Tiger conservation is improving the health of rural communities in India

Born Free
The small school in the centre of Khursapar has been turned into a makeshift doctor’s surgery for the morning. Born Free’s Living with Tigers’ Mobile Health Unit is in town.

For World Health Day, Born Free examines how its Living with Tigers programme is improving the health of local communities near Pench National Park, in central India

Tiger Conservation

Living with Tigers’ Mobile Health Unit

The small school in the centre of Khursapar has been turned into a makeshift doctor’s surgery for the morning. Born Free’s Living with Tigers’ Mobile Health Unit is in town.

 

Khursapar, a rural village in central India, is 15kms from the nearest health facility. Emergency care is 75kms away in the city of Nagpur. The Mobile Health Unit is an initiative by Satpuda Foundation, a partner of Born Free’s Living with Tigers programme, which gives local communities like Khursapar access to vital healthcare. Established in 2004, it serves 48 villages around Pench National Park.

 

The unit is made up of a doctor, driver and community officer, and it’s out on the road three days a week, holding two surgeries a day. It treats minor illnesses, prescribes medication and also holds a special camp for eye surgeries once a year.

 

Some 30 people have come to visit the unit at Khursapar – about 10% of the population of the village. The Mobile Health Unit sees an average of 40 people per surgery but can see as many as 200. Of the patients today, a woman and her child have a persistent cough. Another woman has joint pains.

 

Their ailments are typical of those treated by the unit, although some cases can be much more serious. Three pregnant women have been helped with complications during labour, for example, and one forest guard was rushed to hospital by the unit after he drunk water that had been poisoned by poachers who were trying to catch a tiger.
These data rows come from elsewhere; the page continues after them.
(* ===== verification/DataLedger.v ===== *)
(** Data ledgers and their slots ([crates/database/src/data_ledger.rs]).

    Partition hashes are 256-bit numbers (the big endian value of their 32 bytes), heights and
    chunk counts are [u64] as [Z], slot indices are [usize] as [nat].  A ledger id is
    represented by the [DataLedger] variant it was built from.  [cascade] is the activation
    state of the Cascade hardfork for the block at hand. *)

From S2P Require Import Prelude.

Inductive DataLedger : Type := Publish | Submit | OneYear | ThirtyDay.
#[global] Instance DataLedger_eq_dec : EqDecision DataLedger.
Proof. solve_decision. Defined.

(** ** Slots *)

Record LedgerSlot : Type := mkLedgerSlot {
  partitions : list Z;
  is_expired : bool;
  has_been_written : bool;
  last_height : Z
}.

Definition set_partitions (s : LedgerSlot) (l : list Z) : LedgerSlot :=
  mkLedgerSlot l (is_expired s) (has_been_written s) (last_height s).
Definition set_expired (s : LedgerSlot) : LedgerSlot :=
  mkLedgerSlot (partitions s) true (has_been_written s) (last_height s).

Record ExpiringPartitionInfo : Type := mkExpiringPartitionInfo {
  ei_partition_hash : Z;
  ei_ledger_id : DataLedger;
  ei_slot_index : nat
}.

Definition enumerate {A} (l : list A) : list (nat * A) := zip (seq 0 (length l)) l.

Definition fully_written_slot_count (total_chunks chunks_per_slot : Z) : Z :=
  if chunks_per_slot =? 0 then 0 else total_chunks / chunks_per_slot.

Definition cascade_expiry_gate (cascade : bool) (slot : LedgerSlot) (slot_index : nat)
    (fully_written_slots : Z) : bool :=
  negb cascade || (has_been_written slot && (Z.of_nat slot_index <? fully_written_slots)).

(** ** Ledgers *)

Record PermanentLedger : Type := mkPermanentLedger {
  perm_slots : list LedgerSlot;
  perm_num_partitions_per_slot : Z
}.

Record TermLedger : Type := mkTermLedger {
  tl_ledger : DataLedger;
  tl_slots : list LedgerSlot;
  epoch_length : Z;
  tl_num_blocks_in_epoch : Z;
  tl_num_partitions_per_slot : Z
}.

Record Ledgers : Type := mkLedgers {
  perm : PermanentLedger;
  term : list TermLedger;
  publish_ledger_epoch_length : option Z;
  num_blocks_in_epoch : Z
}.

(** The fields of [ConsensusConfig] that ledgers and epochs read. *)
Record CascadeParams : Type := mkCascadeParams {
  cascade_activation_timestamp : Z;
  one_year_epoch_length : Z;
  thirty_day_epoch_length : Z
}.

Record EpochConfig : Type := mkEpochConfig {
  ec_num_blocks_in_epoch : Z;
  ec_num_chunks_in_partition : Z;
  ec_num_partitions_per_slot : Z;
  ec_submit_ledger_epoch_length : Z;
  ec_publish_ledger_epoch_length : option Z;
  ec_num_capacity_partitions : option Z;
  ec_cascade : option CascadeParams;
  ec_delta : option (Z * Z)
}.

Definition with_slots (t : TermLedger) (slots : list LedgerSlot) : TermLedger :=
  mkTermLedger (tl_ledger t) slots (epoch_length t) (tl_num_blocks_in_epoch t) (tl_num_partitions_per_slot t).

Definition PermanentLedger_new (c : EpochConfig) : PermanentLedger :=
  mkPermanentLedger [] (ec_num_partitions_per_slot c).

Definition TermLedger_new (ledger : DataLedger) (c : EpochConfig) (epoch_length : Z) : TermLedger :=
  mkTermLedger ledger [] epoch_length (ec_num_blocks_in_epoch c) (ec_num_partitions_per_slot c).

Definition Ledgers_new (c : EpochConfig) (cascade : bool) : Ledgers :=
  let submit := TermLedger_new Submit c (ec_submit_ledger_epoch_length c) in
  let term :=
    match (if cascade then ec_cascade c else None) with
    | Some p => [submit; TermLedger_new OneYear c (one_year_epoch_length p);
                 TermLedger_new ThirtyDay c (thirty_day_epoch_length p)]
    | None => [submit]
    end in
  mkLedgers (PermanentLedger_new c) term (ec_publish_ledger_epoch_length c) (ec_num_blocks_in_epoch c).

Definition activate_cascade (c : EpochConfig) (L : Ledgers) : Ledgers :=
  if existsb (fun t => bool_decide (tl_ledger t = OneYear)) (term L) then L
  else
    match ec_cascade c with
    | Some p =>
        mkLedgers (perm L)
          (term L ++ [TermLedger_new OneYear c (one_year_epoch_length p);
                      TermLedger_new ThirtyDay c (thirty_day_epoch_length p)])
          (publish_ledger_epoch_length L) (num_blocks_in_epoch L)
    | None => L
    end.

Definition active_ledgers (L : Ledgers) : list DataLedger := Publish :: (tl_ledger <$> term L).

Section DataLedger.
  Context {E : Type}.

(** ** Expiry *)

Definition get_expired_slot_indexes (t : TermLedger) (epoch_height : Z) (cascade : bool)
    (total_chunks chunks_per_slot : Z) : result E (list nat) :=
  min_blocks ← expect (checked_mul 64 (epoch_length t) (tl_num_blocks_in_epoch t));
  if epoch_height <? min_blocks then Ok []
  else
    let expiry_height := epoch_height - min_blocks in
    let fully_written_slots := fully_written_slot_count total_chunks chunks_per_slot in
    Ok (omap (fun '(slot_index, slot) =>
          if (slot_index =? length (tl_slots t) - 1)%nat then None
          else if cascade_expiry_gate cascade slot slot_index fully_written_slots &&
                  (last_height slot <=? expiry_height) && negb (is_expired slot)
          then Some slot_index else None) (enumerate (tl_slots t))).

Definition get_all_expired_slot_indexes (t : TermLedger) (epoch_height : Z) (cascade : bool)
    (total_chunks chunks_per_slot : Z) : result E (list nat) :=
  min_blocks ← expect (checked_mul 64 (epoch_length t) (tl_num_blocks_in_epoch t));
  if epoch_height <? min_blocks then Ok []
  else
    let expiry_height := epoch_height - min_blocks in
    let last_slot_index := (length (tl_slots t) - 1)%nat in
    let fully_written_slots := fully_written_slot_count total_chunks chunks_per_slot in
    Ok (omap (fun '(slot_index, slot) =>
          if is_expired slot then Some slot_index
          else if negb (slot_index =? last_slot_index)%nat &&
                  cascade_expiry_gate cascade slot slot_index fully_written_slots &&
                  (last_height slot <=? expiry_height)
          then Some slot_index else None) (enumerate (tl_slots t))).

(** [slots[i]] as a place; out of range panics. *)
Definition alter_slot (i : nat) (f : LedgerSlot → LedgerSlot) (slots : list LedgerSlot)
  : result E (list LedgerSlot) :=
  match slots !! i with
  | Some s => Ok (<[i := f s]> slots)
  | None => Panic
  end.

Fixpoint mark_expired (idxs : list nat) (slots : list LedgerSlot) : result E (list LedgerSlot) :=
  match idxs with
  | [] => Ok slots
  | i :: idxs' => slots' ← alter_slot i set_expired slots; mark_expired idxs' slots'
  end.

Definition expire_old_slots (t : TermLedger) (epoch_height : Z) (cascade : bool)
    (total_chunks chunks_per_slot : Z) : result E (TermLedger * list nat) :=
  idxs ← get_expired_slot_indexes t epoch_height cascade total_chunks chunks_per_slot;
  slots ← mark_expired idxs (tl_slots t);
  Ok (with_slots t slots, idxs).

Definition get_perm_expiring_slots (L : Ledgers) (epoch_height : Z) (cascade : bool)
    (total_chunks chunks_per_slot : Z) : result E (list (nat * list Z)) :=
  match publish_ledger_epoch_length L with
  | None => Ok []
  | Some epoch_length =>
      min_blocks ← expect (checked_mul 64 epoch_length (num_blocks_in_epoch L));
      if epoch_height <? min_blocks then Ok []
      else
        let expiry_height := epoch_height - min_blocks in
        let num_slots := length (perm_slots (perm L)) in
        let last_slot_index := (num_slots - 1)%nat in
        let fully_written_slots := fully_written_slot_count total_chunks chunks_per_slot in
        Ok (omap (fun '(slot_index, slot) =>
              if (0 <? num_slots)%nat && (slot_index =? last_slot_index)%nat then None
              else if cascade_expiry_gate cascade slot slot_index fully_written_slots &&
                      (last_height slot <=? expiry_height) && negb (is_expired slot)
              then Some (slot_index, partitions slot) else None) (enumerate (perm_slots (perm L))))
  end.

Definition slot_infos (ledger : DataLedger) (slot_index : nat) (hashes : list Z) : list ExpiringPartitionInfo :=
  (fun h => mkExpiringPartitionInfo h ledger slot_index) <$> hashes.

(** The term part of [expire_partitions], ledger by ledger. *)
Fixpoint expire_terms (epoch_height : Z) (cascade : bool) (total_chunks : DataLedger → Z)
    (chunks_per_slot : Z) (ts : list TermLedger) : result E (list TermLedger * list ExpiringPartitionInfo) :=
  match ts with
  | [] => Ok ([], [])
  | t :: ts' =>
      r ← expire_old_slots t epoch_height cascade (total_chunks (tl_ledger t)) chunks_per_slot;
      let infos :=
        r.2 ≫= (fun i => slot_infos (tl_ledger t) i (from_option partitions [] (tl_slots r.1 !! i))) in
      rest ← expire_terms epoch_height cascade total_chunks chunks_per_slot ts';
      Ok (r.1 :: rest.1, infos ++ rest.2)
  end.

Definition expire_partitions (L : Ledgers) (epoch_height : Z) (cascade : bool)
    (total_chunks : DataLedger → Z) (chunks_per_slot : Z) : result E (Ledgers * list ExpiringPartitionInfo) :=
  expiring ← get_perm_expiring_slots L epoch_height cascade (total_chunks Publish) chunks_per_slot;
  slots ← mark_expired (fst <$> expiring) (perm_slots (perm L));
  let infos := expiring ≫= (fun '(i, hashes) => slot_infos Publish i hashes) in
  r ← expire_terms epoch_height cascade total_chunks chunks_per_slot (term L);
  Ok (mkLedgers (mkPermanentLedger slots (perm_num_partitions_per_slot (perm L))) r.1
        (publish_ledger_epoch_length L) (num_blocks_in_epoch L), infos ++ r.2).

Fixpoint expiring_terms (epoch_height : Z) (cascade : bool) (total_chunks : DataLedger → Z)
    (chunks_per_slot : Z) (ts : list TermLedger) : result E (list (DataLedger * nat * list Z)) :=
  match ts with
  | [] => Ok []
  | t :: ts' =>
      idxs ← get_expired_slot_indexes t epoch_height cascade (total_chunks (tl_ledger t)) chunks_per_slot;
      rest ← expiring_terms epoch_height cascade total_chunks chunks_per_slot ts';
      Ok (((fun i => (tl_ledger t, i, from_option partitions [] (tl_slots t !! i))) <$> idxs) ++ rest)
  end.

Definition get_expiring_slots (L : Ledgers) (epoch_height : Z) (cascade : bool)
    (total_chunks : DataLedger → Z) (chunks_per_slot : Z) : result E (list (DataLedger * nat * list Z)) :=
  expiring ← get_perm_expiring_slots L epoch_height cascade (total_chunks Publish) chunks_per_slot;
  rest ← expiring_terms epoch_height cascade total_chunks chunks_per_slot (term L);
  Ok (((fun '(i, hashes) => (Publish, i, hashes)) <$> expiring) ++ rest).

(** ** Access by ledger; a term ledger that does not exist panics *)

Definition get_term_ledger (L : Ledgers) (ledger : DataLedger) : result E TermLedger :=
  expect (List.find (fun t => bool_decide (tl_ledger t = ledger)) (term L)).

Definition get_slots (L : Ledgers) (ledger : DataLedger) : result E (list LedgerSlot) :=
  match ledger with
  | Publish => Ok (perm_slots (perm L))
  | _ => t ← get_term_ledger L ledger; Ok (tl_slots t)
  end.

Fixpoint update_term (ledger : DataLedger) (f : list LedgerSlot → result E (list LedgerSlot))
    (ts : list TermLedger) : result E (list TermLedger) :=
  match ts with
  | [] => Panic
  | t :: ts' =>
      if decide (tl_ledger t = ledger) then slots ← f (tl_slots t); Ok (with_slots t slots :: ts')
      else rest ← update_term ledger f ts'; Ok (t :: rest)
  end.

(** [slots_mut]: a change of the slots of one ledger. *)
Definition slots_mut (L : Ledgers) (ledger : DataLedger) (f : list LedgerSlot → result E (list LedgerSlot))
  : result E Ledgers :=
  match ledger with
  | Publish =>
      slots ← f (perm_slots (perm L));
      Ok (mkLedgers (mkPermanentLedger slots (perm_num_partitions_per_slot (perm L))) (term L)
            (publish_ledger_epoch_length L) (num_blocks_in_epoch L))
  | _ =>
      ts ← update_term ledger f (term L);
      Ok (mkLedgers (perm L) ts (publish_ledger_epoch_length L) (num_blocks_in_epoch L))
  end.

Definition partitions_per_slot (L : Ledgers) (ledger : DataLedger) : result E Z :=
  match ledger with
  | Publish => Ok (perm_num_partitions_per_slot (perm L))
  | _ => t ← get_term_ledger L ledger; Ok (tl_num_partitions_per_slot t)
  end.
“Born Free’s Living with Tigers programme supports a network of Indian NGOs to help conserve wild tigers and find solutions to human-wildlife conflict across the Satpuda region of central India. Initiatives like the Mobile Health Unit help wildlife conservation because they instil sympathy and trust with local communities in the work of Living with Tigers, and also act as a way for Living with Tigers to find out if anything new is happening in the community that could adversely affect wildlife. Thanks to the Mobile Health Unit, eight poachers have been caught after patients passed on crucial information,” said Howard Jones, CEO at Born Free.

 

Jones added: “For villages like Khursapar, Born Free’s Mobile Health Unit is a real lifeline for the communities it serves. With your help, we can continue this vital work.”